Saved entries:
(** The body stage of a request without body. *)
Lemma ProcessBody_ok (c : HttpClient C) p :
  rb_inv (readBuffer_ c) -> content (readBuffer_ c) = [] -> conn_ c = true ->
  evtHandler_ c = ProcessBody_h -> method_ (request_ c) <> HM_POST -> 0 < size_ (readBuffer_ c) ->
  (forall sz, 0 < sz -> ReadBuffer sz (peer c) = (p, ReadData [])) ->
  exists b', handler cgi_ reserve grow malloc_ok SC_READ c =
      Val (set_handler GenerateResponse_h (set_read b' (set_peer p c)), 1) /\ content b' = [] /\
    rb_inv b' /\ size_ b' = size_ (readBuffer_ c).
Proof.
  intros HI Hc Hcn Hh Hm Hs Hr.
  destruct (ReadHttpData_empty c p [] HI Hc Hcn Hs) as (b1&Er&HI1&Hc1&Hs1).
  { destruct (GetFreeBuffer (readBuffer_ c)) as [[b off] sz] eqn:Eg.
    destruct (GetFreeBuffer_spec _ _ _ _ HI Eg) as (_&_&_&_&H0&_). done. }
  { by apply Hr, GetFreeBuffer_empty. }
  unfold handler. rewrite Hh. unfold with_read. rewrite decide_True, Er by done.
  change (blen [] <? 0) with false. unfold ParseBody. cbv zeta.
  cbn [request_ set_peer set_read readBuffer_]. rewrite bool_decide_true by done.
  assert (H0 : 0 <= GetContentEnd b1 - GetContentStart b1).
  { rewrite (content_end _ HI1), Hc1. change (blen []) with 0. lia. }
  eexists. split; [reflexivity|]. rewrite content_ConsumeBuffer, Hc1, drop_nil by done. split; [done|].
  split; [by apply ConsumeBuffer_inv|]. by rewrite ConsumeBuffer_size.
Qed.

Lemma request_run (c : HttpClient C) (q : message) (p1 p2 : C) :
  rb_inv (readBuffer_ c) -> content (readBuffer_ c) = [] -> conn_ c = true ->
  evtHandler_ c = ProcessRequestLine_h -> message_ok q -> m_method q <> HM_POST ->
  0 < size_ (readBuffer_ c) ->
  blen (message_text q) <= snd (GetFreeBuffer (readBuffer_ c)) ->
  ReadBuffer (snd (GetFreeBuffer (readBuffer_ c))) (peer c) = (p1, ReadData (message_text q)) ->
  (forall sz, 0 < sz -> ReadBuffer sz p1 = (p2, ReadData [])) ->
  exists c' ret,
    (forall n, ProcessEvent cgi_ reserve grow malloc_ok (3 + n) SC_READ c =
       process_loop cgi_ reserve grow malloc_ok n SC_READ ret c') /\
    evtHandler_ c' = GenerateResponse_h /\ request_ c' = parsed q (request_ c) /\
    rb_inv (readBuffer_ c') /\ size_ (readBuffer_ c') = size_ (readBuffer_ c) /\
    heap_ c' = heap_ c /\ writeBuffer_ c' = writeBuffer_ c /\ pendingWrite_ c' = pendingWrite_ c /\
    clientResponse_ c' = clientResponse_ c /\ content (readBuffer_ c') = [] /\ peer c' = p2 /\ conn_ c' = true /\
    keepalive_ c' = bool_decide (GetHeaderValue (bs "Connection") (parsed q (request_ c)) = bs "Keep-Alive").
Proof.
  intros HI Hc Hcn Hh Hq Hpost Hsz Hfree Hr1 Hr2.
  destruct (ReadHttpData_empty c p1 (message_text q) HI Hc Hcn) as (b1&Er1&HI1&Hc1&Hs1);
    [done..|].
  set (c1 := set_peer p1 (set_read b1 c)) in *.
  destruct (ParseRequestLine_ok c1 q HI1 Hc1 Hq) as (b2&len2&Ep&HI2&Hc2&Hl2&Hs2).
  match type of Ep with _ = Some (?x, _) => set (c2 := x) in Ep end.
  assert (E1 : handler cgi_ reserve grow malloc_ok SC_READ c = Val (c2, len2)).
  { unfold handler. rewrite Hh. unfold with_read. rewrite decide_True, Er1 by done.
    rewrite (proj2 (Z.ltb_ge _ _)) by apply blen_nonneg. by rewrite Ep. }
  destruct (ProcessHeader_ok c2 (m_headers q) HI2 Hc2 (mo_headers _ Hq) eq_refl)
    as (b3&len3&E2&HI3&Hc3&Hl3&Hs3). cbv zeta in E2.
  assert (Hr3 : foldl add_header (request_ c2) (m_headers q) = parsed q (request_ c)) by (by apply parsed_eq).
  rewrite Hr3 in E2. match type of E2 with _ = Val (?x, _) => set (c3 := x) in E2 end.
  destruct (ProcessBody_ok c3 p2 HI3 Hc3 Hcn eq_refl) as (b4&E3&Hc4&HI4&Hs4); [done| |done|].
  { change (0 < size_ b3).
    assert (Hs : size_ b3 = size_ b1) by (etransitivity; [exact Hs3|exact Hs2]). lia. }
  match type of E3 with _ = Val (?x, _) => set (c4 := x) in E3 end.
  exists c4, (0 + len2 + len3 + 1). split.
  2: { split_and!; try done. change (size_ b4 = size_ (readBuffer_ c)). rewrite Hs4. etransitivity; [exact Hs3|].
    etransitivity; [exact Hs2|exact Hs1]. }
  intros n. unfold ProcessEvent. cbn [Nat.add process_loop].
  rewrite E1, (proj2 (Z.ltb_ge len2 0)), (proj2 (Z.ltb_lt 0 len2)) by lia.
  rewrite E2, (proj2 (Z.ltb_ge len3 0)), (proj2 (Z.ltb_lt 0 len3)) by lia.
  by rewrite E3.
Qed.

=== Task prompt ===
For this task, write out exactly the lines of the entries above, starting at the line with "Lemma request_run (c" and ending at the line with "clientResponse_ c' = clientResponse_", both included, and no others.

=== Your solution ===
Lemma request_run (c : HttpClient C) (q : message) (p1 p2 : C) :
  rb_inv (readBuffer_ c) -> content (readBuffer_ c) = [] -> conn_ c = true ->
  evtHandler_ c = ProcessRequestLine_h -> message_ok q -> m_method q <> HM_POST ->
  0 < size_ (readBuffer_ c) ->
  blen (message_text q) <= snd (GetFreeBuffer (readBuffer_ c)) ->
  ReadBuffer (snd (GetFreeBuffer (readBuffer_ c))) (peer c) = (p1, ReadData (message_text q)) ->
  (forall sz, 0 < sz -> ReadBuffer sz p1 = (p2, ReadData [])) ->
  exists c' ret,
    (forall n, ProcessEvent cgi_ reserve grow malloc_ok (3 + n) SC_READ c =
       process_loop cgi_ reserve grow malloc_ok n SC_READ ret c') /\
    evtHandler_ c' = GenerateResponse_h /\ request_ c' = parsed q (request_ c) /\
    rb_inv (readBuffer_ c') /\ size_ (readBuffer_ c') = size_ (readBuffer_ c) /\
    heap_ c' = heap_ c /\ writeBuffer_ c' = writeBuffer_ c /\ pendingWrite_ c' = pendingWrite_ c /\
    clientResponse_ c' = clientResponse_ c /\ content (readBuffer_ c') = [] /\ peer c' = p2 /\ conn_ c' = true /\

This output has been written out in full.